Multiple activities have helped MITRE guide sponsors' use of ePETs. These include efforts to map classes of ePETs to categories of privacy-related business processes, either directly or via intermediaries such as use cases. Such mappings can guide ePET selection and deployment by matching particular types of tools with the processes they can potentially support. This has been accompanied by capability assessments of certain classes of ePETs, including components of data loss prevention (DLP) solutions and data desensitization tools, which transform data sets in various ways so as to reduce privacy risk. MITRE's Privacy Lab is working with these tools to develop guidelines for de-identifying PII and to generate a large set of realistic but fake PII as a resource for testing, training, and other purposes.
PII Risk Management
Part of the difficulty with protecting PII is being able to identify it in the first place and protect it commensurate with its sensitivity. Adequate guidance is currently not widely available to assist government organizations with identifying PII, categorizing it according to the level of sensitivity, and ensuring that appropriate privacy controls are employed based on sensitivity. To read more about our research project in this area, see Personally Identifiable Information Risk Management.

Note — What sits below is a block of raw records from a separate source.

(* ===== verification/RecommenderTheorems.v ===== *)
(** * Properties of the recommender's passes

    Of the cluster model at any point of the recommender's life, of the passes that load
    VPA objects and pods, of garbage collection, and of the recommendations. *)
From stdpp Require Import pretty.
From S2P Require Import Prelude Api Float64 Float64Facts Histogram ContainerUsage ContainerSpec AggregateState ClusterState ClusterSpec Estimator ClusterFeeder FeederSpec Recommender RecommenderSpec.
Local Open Scope Z_scope.

Section Reachable.
Context `{MathLib} `{Config} `{!LabelsString} `{Fetchers}.

(** The states of a recommender: a fresh one, started from history or checkpoints, after
    any number of passes, over pods and history whose labels have the syntax of Kubernetes.
    A panic ends the program. *)
Inductive reachable : recommender -> Prop :=
  | reach_new r : clusterState r = NewClusterState -> reachable r
  | reach_history r now h : reachable r -> plainHistory h -> fst (onCluster (InitFromHistoryProvider now h) r) <> Panic ->
      reachable (snd (onCluster (InitFromHistoryProvider now h) r))
  | reach_checkpoints r now l client : reachable r -> fst (onCluster (InitFromCheckpoints now l client) r) <> Panic ->
      reachable (snd (onCluster (InitFromCheckpoints now l client) r))
  | reach_run r i : reachable r -> plainPods (in_Pods i) -> fst (RunOnce i r) <> Panic -> reachable (snd (RunOnce i r)).

Lemma good_new : good NewClusterState.
Proof.
  split; [constructor; [constructor|..]|]; unfold NewClusterState, refsOk, countsOk, labelKeys, vpaSel, selectorsFetched; cbn;
    intros *; rewrite ?fmap_empty, ?lookup_empty; try done; intros *; rewrite ?lookup_empty; by (done || intros []).
Qed.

IM-PLUS: Information Management with Privacy, Lineage, Uncertainty, and Security
MITRE's sponsors often gather vast quantities of information from many sources. Users must understand data lineage (i.e., where the information came from and the processes that acted upon that data) and data uncertainty to determine whether the information is useful and trustworthy. Lineage and uncertainty information are subject to the security and privacy concerns of our military, intelligence, law enforcement, and biomedical research sponsors. In particular, lineage information plays an important role in mission assurance in the face of sophisticated cyber-attack. We extend prior research on data lineage and workflows to include Web information, and processing chains used in data fusion applications. We are analyzing interactions among privacy, lineage, uncertainty, and security requirements to exploit shared efficiencies, highlight trade-offs, and support the user's decisions in interpreting and trusting the data. To read more about our research project in this area, see IM-PLUS: Information Management with Privacy, Lineage, Uncertainty, and Security.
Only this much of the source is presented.